Q. what if we do an aggregation and have 10M results? unless we are applying the limits, etc. in bigquery -- the amount of data transferred would take a tremendous amount …
Let's clarify the challenge here:
So usually, you would run something like below in back-end and pull result up to visualization tool (front-end) for further manipulations like sorts, limits, pivoting, etc.
#standardSQL
SELECT
Studio,
Title,
TerritoryID,
Type,
SUM(Price) AS Price,
COUNT(1) AS Volume
FROM YourTable
GROUP BY Studio, Title, TerritoryID, Type
As you mentioned, such result in your case can easily produce 10M+ rows and you want to reduce size of it w/o affecting your ability to still present final data in your pivot/visualization in front-end
A. Recommendation / Solution
Below shows how to achieve this by applying sorts and limits on back-end (so result size is drastically reduced) w/o losing ability to do pivoting and still show totals, etc.

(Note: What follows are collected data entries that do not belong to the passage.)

Lemma GET_callback (env : Env) (request : Request) (w : World)
  (code : string) (escort : Payload.t) (provider : Provider)
  (user : OAuthAccount.t) (table : list Drifter.t) (id : string) :
  code_of request = Some code -> code <> "" ->
  escort_of w = Some escort ->
  strict_ne (Payload.state escort) (state_of request) = false ->
  OAuth env (params_platform request) = Some provider ->
  validate provider code (Payload.code_verifier escort) = Some user ->
  onConflictDoUpdate (values (random env 16 (drawn w)) user) (DB w)
  = (table, [id]) ->
  GET env request w
  = (Return (redirect (default "/" (Payload.referrer escort)) 302),
     {| cookies := <["passport" := Signed (Payload.passport id) None]>
                     (delete "escort" (cookies w));
        DB := table;
        drawn := S (drawn w);
        trace := trace w ++ [token_check "escort"; token_revoke "escort";
                             oauth_validate (params_platform request) code
                               (Payload.code_verifier escort);
                             db_insert (values (random env 16 (drawn w)) user);
                             token_issue "passport" (Payload.passport id) None]
     |}).
Proof.
  intros Hc Hne He Hs Ho Hv Hu. run. rewrite Hc, He. simpl.
  apply String.eqb_neq in Hne. rewrite Hne. simpl.
  rewrite Hs, Ho. simpl. rewrite Hv. run. rewrite Hu. run.
  now rewrite <- !app_assoc.
Qed.

Lemma truthy_Some (o : option string) :
  truthy o = true <-> exists s, o = Some s /\ s <> "".
Proof.
  destruct o as [s|]; simpl.
  - rewrite negb_true_iff, String.eqb_neq. split; [eauto|].
    now intros (s' & [= <-] & H).
  - split; [discriminate|]. now intros (s' & H & _).
Qed.

Lemma state_mismatch_strict_ne (w : World) (request : Request) :
  state_mismatch w request ->
  strict_ne (escort_of w ≫= Payload.state) (state_of request) = true.
Proof.
  unfold state_mismatch, escort_of, Token.read.
  destruct (cookies w !! "escort") as [[escort ttl|escort|raw]|];
    simpl; auto.
Qed.

Lemma GET_code (env : Env) (request : Request) (w : World) :
  truthy (code_of request) = true ->
  CodeOutcome env request w (GET env request w).
Proof.
  intros Hc. pose proof Hc as Hc'.
  apply truthy_Some in Hc' as (code & Hcode & Hne).
  destruct (strict_ne (escort_of w ≫= Payload.state) (state_of request)) eqn:Hs.
  { rewrite GET_csrf by assumption. now constructor. }
  pose proof Hs as Hs'.
  apply matching_state_escort in Hs' as (escort & s & He & _ & _).
  rewrite He in Hs. simpl in Hs.
  destruct (OAuth env (params_platform request)) as [provider|] eqn:Ho.
  2:{ rewrite GET_callback_unsupported; [|assumption| |assumption].
      - constructor; [|assumption]. now rewrite He.
      - now rewrite He. }
  destruct (validate provider code (Payload.code_verifier escort))
    as [user|] eqn:Hv.
  2:{ rewrite (GET_callback_refused env request w code escort provider)
        by assumption.
      now apply (code_refused env request w code escort provider). }
  destruct (onConflictDoUpdate_returning
              (values (random env 16 (drawn w)) user) (DB w))
    as (id & row & Hret & _).
  destruct (onConflictDoUpdate (values (random env 16 (drawn w)) user) (DB w))
    as [table returning] eqn:Hu.
  simpl in Hret. subst returning.
  rewrite (GET_callback env request w code escort provider user table id)
    by assumption.
  now apply (code_linked env request w code escort provider user table id).
Qed.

Let’s get to final query by starting with simplified one
Let’s assume, based on known criteria, that we know in advance which Studios, Titles, Territories and Types should be selected
In this case, below query will return desired data
#standardSQL
WITH Studios AS (
SELECT 'Fox'
UNION ALL SELECT 'Paramouont'
),
Titles AS (
SELECT 'Fox' AS Studio,'Best Laid Plans' AS Title
UNION ALL SELECT 'Fox','Homecoming'
UNION ALL SELECT 'Paramount','Titanic'
UNION ALL SELECT 'Paramount','Homecoming'
),
Territories AS (
SELECT 'US' AS TerritoryID
UNION ALL SELECT 'GB'
),
Totals AS (
SELECT
IFNULL(b.Studio,'Other') AS Studio,
IFNULL(b.Title,'Other') AS Title,
IFNULL(c.TerritoryID,'Other') AS TerritoryID,
Type,
ROUND(SUM(Price), 2) AS Price, COUNT(1) AS Volume
FROM yourTable AS a
LEFT JOIN Titles AS b ON a.Studio = b.Studio AND a.Title = b.Title
LEFT JOIN Territories AS c ON a.TerritoryID = c.TerritoryID
GROUP BY Studio, Title, TerritoryID, Type
)
SELECT * FROM Totals
ORDER BY Studio, Title, TerritoryID, Type
The output will be something as below
Studio Title TerritoryID Type Price Volume
Fox Best Laid Plans GB Movie 87.32 18
Fox Best Laid Plans GB TV Episode 50.17 23
Fox Best Laid Plans Other TV Episode 1131.0 2
Fox Best Laid Plans US Movie 120.82 18
Fox Best Laid Plans US TV Episode 53.76 24
Fox Homecoming GB TV Episode 60.22 28
Fox Homecoming Other TV Episode 2262.0 4
Fox Homecoming US TV Episode 128.45 58
Other Other GB Movie 142.71 29
Other Other GB TV Episode 84.8 40
Other Other Other Movie 3292.0 4
Other Other Other TV Episode 3282.0 16
Other Other US Movie 52.92 8
Other Other US TV Episode 233.05 101
Paramount Homecoming GB Movie 18.96 4
Paramount Homecoming US Movie 124.84 16
Paramount Titanic GB Movie 41.92 8
Paramount Titanic Other Movie 12.0 4
Paramount Titanic US Movie 139.84 16
You can easily feed it back to your UI to visualize it in whatever way you need
Now, instead of hard-coded values in all involved dimensions - let’s implement actual criteria(s) for each dimension.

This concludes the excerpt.